Coral reefs are threatened by global bleaching, spurring a need to improve upon reef restoration practices. Yet the strong capacity for corals and their symbionts to acclimatize to their local environment has brought into question whether or not corals that are temperature tolerant in one setting will lose that tolerance elsewhere. We show that variation in bleaching resilience among intraspecific colonies is maintained in novel environments for four species, and can be used to construct bleaching-resistant coral nurseries for restoration. By focusing on the host genotype and symbiont genus and its importance in stock selection, we demonstrate a path forward for reef restoration in the face of climate change.

Abstract

Ecological restoration of forests, meadows, reefs, or other foundational ecosystems during climate change depends on the discovery and use of individuals able to withstand future conditions. For coral reefs, climate-tolerant corals might not remain tolerant in different environments because of widespread environmental adjustment of coral physiology and symbionts. Here, we test if parent corals retain their heat tolerance in nursery settings, if simple proxies predict successful colonies, and if heat-tolerant corals suffer lower growth or survival in normal settings. Before the 2015 natural bleaching event in American Samoa, we set out 800 coral fragments from 80 colonies of four species selected by prior tests to have a range of intraspecific natural heat tolerance. After the event, nursery stock from heat-tolerant parents showed two to three times less bleaching across species than nursery stock from less tolerant parents. They also retained higher individual genetic diversity through the bleaching event than did less heat-tolerant corals. The three best proxies for thermal tolerance were response to experimental heat stress, location on the reef, and thermal microclimate. Molecular biomarkers were also predictive but were highly species specific. Colony genotype and symbiont genus played a similarly strong role in predicting bleaching. Combined, our results show that selecting for host and symbiont resilience produced a multispecies coral nursery that withstood multiple bleaching events, that proxies for thermal tolerance in restoration can work across species and be inexpensive, and that different coral clones within species reacted very differently to bleaching.

  • coral resilience
  • climate change
  • bleaching
  • American Samoa
  • restoration

Footnotes

  • ↵1To whom correspondence should be addressed.

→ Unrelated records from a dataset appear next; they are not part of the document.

(** ** allocuvm *)

(** [kalloc] and the fill of the new page with zeroes. *)
Lemma take_zeroed s l pgdir T U p c :
  space s (p :: l) pgdir T U ->
  exists s1, kalloc s = ([], Ret p s1) /\ fresh l pgdir T U p /\ p <> 0
    /\ space (on_ram (memset p c PGSIZE) s1) l pgdir T U
    /\ kept (fun q => q <> p) s (on_ram (memset p c PGSIZE) s1)
    /\ (forall x, in_page p x -> ram (on_ram (memset p c PGSIZE) s1) x = u8 c).
Proof.
  intros Hs. pose proof (free_page _ _ _ _ _ _ Hs) as Hf. pose proof Hf as (Hg & Hl & Ht & HU).
  destruct (kalloc_inv kend Hend s (p :: l) (vi_alloc _ _ _ _ _ (sp_vm _ _ _ _ _ Hs))) as (s1 & Hk & Ha & Hr & _).
  exists s1. split; [done|]. split; [done|].
  pose proof (good_page_range kend Hend p Hg) as Hrg. split; [vm_consts; lia|].
  assert (forall q x, good_page q -> q <> p -> in_page q x -> memset p c PGSIZE (ram s1) x = ram s1 x) as Hfr.
  { intros q x Hq Hne Hx. rewrite (memset_page kend Hend) by done.
    rewrite bool_decide_eq_false_2; [done|]. by apply (good_page_disjoint kend q). }
  pose proof (space_pop s s1 l pgdir T U p Hs Ha Hr) as Hs1. split; [|split].
  - apply space_frame; [done|apply (memset_page_ok kend Hend); [done|apply Ha]|].
    intros q x Hq Hx. apply (Hfr q); [|by intros ->; destruct Hq|done].
    destruct Hq as [Hq|[->|[i Hi]]]; [|apply Hs1|].
    + pose proof (ai_good _ _ _ Ha) as HF. rewrite Forall_forall in HF. auto.
    + by apply (vi_tab _ _ _ _ _ (sp_vm _ _ _ _ _ Hs1) _ _ Hi).
  - intros q x Hne Hq Hx. cbn. rewrite (Hfr q) by done. by rewrite Hr.
  - intros x Hx. cbn. rewrite (memset_page kend Hend) by done. by rewrite bool_decide_eq_true_2.
Qed.

Lemma npages_lt sz k : 0 <= sz -> (PGSIZE * k <? sz) = (k <? Z.of_nat (npages sz)).
Proof.
  intros Hsz. unfold npages. rewrite Z2Nat.id by (apply Z.div_pos; unfold PGSIZE; lia).
  pose proof (Z.div_mod (sz + PGSIZE - 1) PGSIZE ltac:(done)).
  pose proof (Z.mod_pos_bound (sz + PGSIZE - 1) PGSIZE ltac:(done)).
  destruct (Z.ltb_spec (PGSIZE * k) sz), (Z.ltb_spec k ((sz + PGSIZE - 1) / PGSIZE)); try done; unfold PGSIZE in *; lia.
Qed.

Lemma npages_user sz : 0 <= sz <= KERNBASE -> Z.of_nat (npages sz) <= UPAGES.
Proof.
  intros Hsz. unfold npages. rewrite Z2Nat.id by (apply Z.div_pos; unfold PGSIZE; lia).
  rewrite UPAGES_eq. vm_consts.
  assert ((sz + 4096 - 1) / 4096 < 524289); [apply Z.div_lt_upper_bound|]; lia.
Qed.

Lemma npages_mono sz sz' : 0 <= sz <= sz' -> (npages sz <= npages sz')%nat.
Proof.
  intros H. unfold npages. apply Z2Nat.inj_le; try (apply Z.div_pos; unfold PGSIZE; lia).
  apply Z.div_le_mono; unfold PGSIZE; lia.
Qed.

Lemma PGROUNDUP_pages sz : 0 <= sz -> sz + PGSIZE <= 2 ^ 32 -> PGROUNDUP sz = PGSIZE * Z.of_nat (npages sz).
Proof.
  intros Hsz Hw. destruct (PGROUNDUP_spec sz Hsz Hw) as [Hm Hr].
  pose proof (npages_lt sz (PGROUNDUP sz / PGSIZE) Hsz) as H1.
  pose proof (npages_lt sz (PGROUNDUP sz / PGSIZE - 1) Hsz) as H2.
  pose proof (Z.div_mod (PGROUNDUP sz) PGSIZE ltac:(done)) as Hd. rewrite Hm in Hd.
  destruct (Z.ltb_spec (PGSIZE * (PGROUNDUP sz / PGSIZE)) sz); [lia|].
  symmetry in H1. apply Z.ltb_ge in H1.
  destruct (Z.ltb_spec (PGSIZE * (PGROUNDUP sz / PGSIZE - 1)) sz) as [|Hge]; [|unfold PGSIZE in *; lia].
  symmetry in H2. apply Z.ltb_lt in H2. etransitivity; [exact Hd|]. rewrite Z.add_0_r. f_equal. lia.
Qed.

Definition USER : Z := Z.lor PTE_W PTE_U.

(** Pages [k] to [k + n] of an address space are the new, zeroed ones. *)
Definition grew (s' : pmem) (l : list Z) (U U' : gmap Z (Z * Z)) (k : Z) (n : nat) : Prop :=
  (forall i, ~ k <= i < k + Z.of_nat n -> U' !! i = U !! i)
  /\ (forall i, k <= i < k + Z.of_nat n -> exists p, U' !! i = Some (p, USER) /\ p ∈ l
        /\ forall x, in_page p x -> ram s' x = 0).

Lemma allocuvm_loop_ok pgdir oldsz newsz n : 0 <= newsz < KERNBASE ->
  forall s l T U k fuel,
  space s l pgdir T U -> 0 <= k -> k + Z.of_nat n = Z.of_nat (npages newsz) ->
  (forall i, k <= i -> U !! i = None) -> (n <= fuel)%nat -> (2 * n <= length l)%nat ->
  exists s' l' T' U',
    allocuvm_loop kend fuel pgdir (PGSIZE * k) oldsz newsz s = ([], Ret newsz s')
    /\ space s' l' pgdir T' U' /\ l' `suffix_of` l /\ (length l <= length l' + 2 * n)%nat
    /\ kept (fun q => (q ∉ l) /\ ~ tables pgdir T q) s s'
    /\ (forall q, tables pgdir T' q -> tables pgdir T q \/ q ∈ l)
    /\ grew s' l U U' k n.
Proof.
  intros Hsz. pose proof (npages_user newsz ltac:(lia)) as Hup.
  induction n as [|n IH]; intros s l T U k fuel Hs Hk Hkn HU Hfuel Hl.
  - exists s, l, T, U. split; [|split; [done|split; [done|split; [lia|split; [done|split; [by left|split; [done|lia]]]]]]].
    destruct fuel; cbn [allocuvm_loop]; rewrite npages_lt by lia;
      (destruct (Z.ltb_spec k (Z.of_nat (npages newsz))); [lia|done]).
  - destruct fuel as [|fuel]; [lia|]. cbn [allocuvm_loop]. rewrite npages_lt by lia.
    destruct (Z.ltb_spec k (Z.of_nat (npages newsz))) as [Hlt|]; [|lia].
    destruct l as [|p l]; [cbn in Hl; lia|].
    destruct (take_zeroed s l pgdir T U p 0 Hs) as (s1 & Hka & Hfr & Hp0 & Hs1 & Hk1 & Hz1).
    run_with Hka. apply Z.eqb_neq in Hp0. rewrite Hp0. erewrite bind_nil by reflexivity.
    destruct (map_user _ l pgdir T U k p USER Hs1 Hfr) as (s2 & l2 & T2 & r & E & Hst & Hres);
      [done|lia|apply HU; lia|].
    destruct Hres as [(-> & Hs2 & Hlen)|(-> & -> & _)]; [|cbn in Hl; lia].
    unfold USER in E. run_with E.
    assert (u32 (PGSIZE * k + PGSIZE) = PGSIZE * (k + 1)) as ->.
    { rewrite UPAGES_eq in Hup. rewrite u32_small; unfold PGSIZE in *; lia. }
    destruct (IH s2 l2 T2 (<[k := (p, USER)]> U) (k + 1) fuel Hs2) as (s3 & l3 & T3 & U3 & E3 & Hs3 & Hsuf & Hlen3 & Hk3 & Ht3 & Hg1 & Hg2);
      [lia|lia|intros i Hi; rewrite lookup_insert_ne by lia; apply HU; lia|lia|cbn in Hl; lia|].
    exists s3, l3, T3, U3. split; [exact E3|]. split; [done|].
    pose proof (vs_free _ _ _ _ _ _ _ _ Hst) as Hfree.
    split; [etrans; [done|]; etrans; [done|]; by exists [p]|]. split; [cbn; lia|].
    pose proof Hfr as (Hg & Hpl & Hpt & _).
    assert (kept (fun q => (q ∉ l) /\ ~ tables pgdir T q) (on_ram (memset p 0 PGSIZE) s1) s3) as Hk13.
    { apply (kept_trans _ _ _ _ _ (step_kept _ _ _ _ _ _ _ Hst) Hk3).
      intros q [Hq1 Hq2]. by apply (step_tables _ _ _ _ _ _ _ _ Hst). }
    split; [apply (kept_trans _ _ _ _ _ (kept_weaken _ (fun q => (q ∉ p :: l) /\ ~ tables pgdir T q) _ _ Hk1 ltac:(intros q [Hq _] ->; apply Hq; by left)) Hk13); intros q [Hq ?]; by apply not_elem_of_cons in Hq as [_ ?]|].
    split.
    { intros q [[->|[i Hi]]|Hq]%Ht3; [left; by left| |right; right; by eapply suffix_elem].
      destruct (vs_new _ _ _ _ _ _ _ _ Hst _ _ Hi); [left; right; by exists i|right; by right]. }
    split.
    + intros i Hi. rewrite Hg1 by lia. apply lookup_insert_ne. lia.
    + intros i Hi. destruct (decide (i = k)) as [->|Hne].
      * exists p. rewrite Hg1 by lia. split; [apply lookup_insert_eq|]. split; [by left|].
        intros x Hx. rewrite (Hk13 p) by done. by apply Hz1.
      * destruct (Hg2 i) as (q & Hq & Hql & Hqz); [lia|]. exists q. split; [done|]. split; [|done].
        right. by eapply suffix_elem.
Qed.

Email: spalumbi{at}stanford.edu.
  • Author contributions: M.K.M. and S.R.P. designed research; M.K.M. performed research; M.K.M. and S.R.P. analyzed data; and M.K.M. and S.R.P. wrote the paper.

  • Reviewers: A.C.B., University of Miami; L.K., Boston University; and N.K., Smithsonian Institution.

  • The authors declare no conflict of interest.

  • Data deposition: BioProject accession numbers for Sequence Read Archive of the fastq files are available at PRJNA529901 for Acropora gemmifera, PRJNA529902 for Pocillopora damicornis, and PRJNA529904 for Acropora hyacinthus.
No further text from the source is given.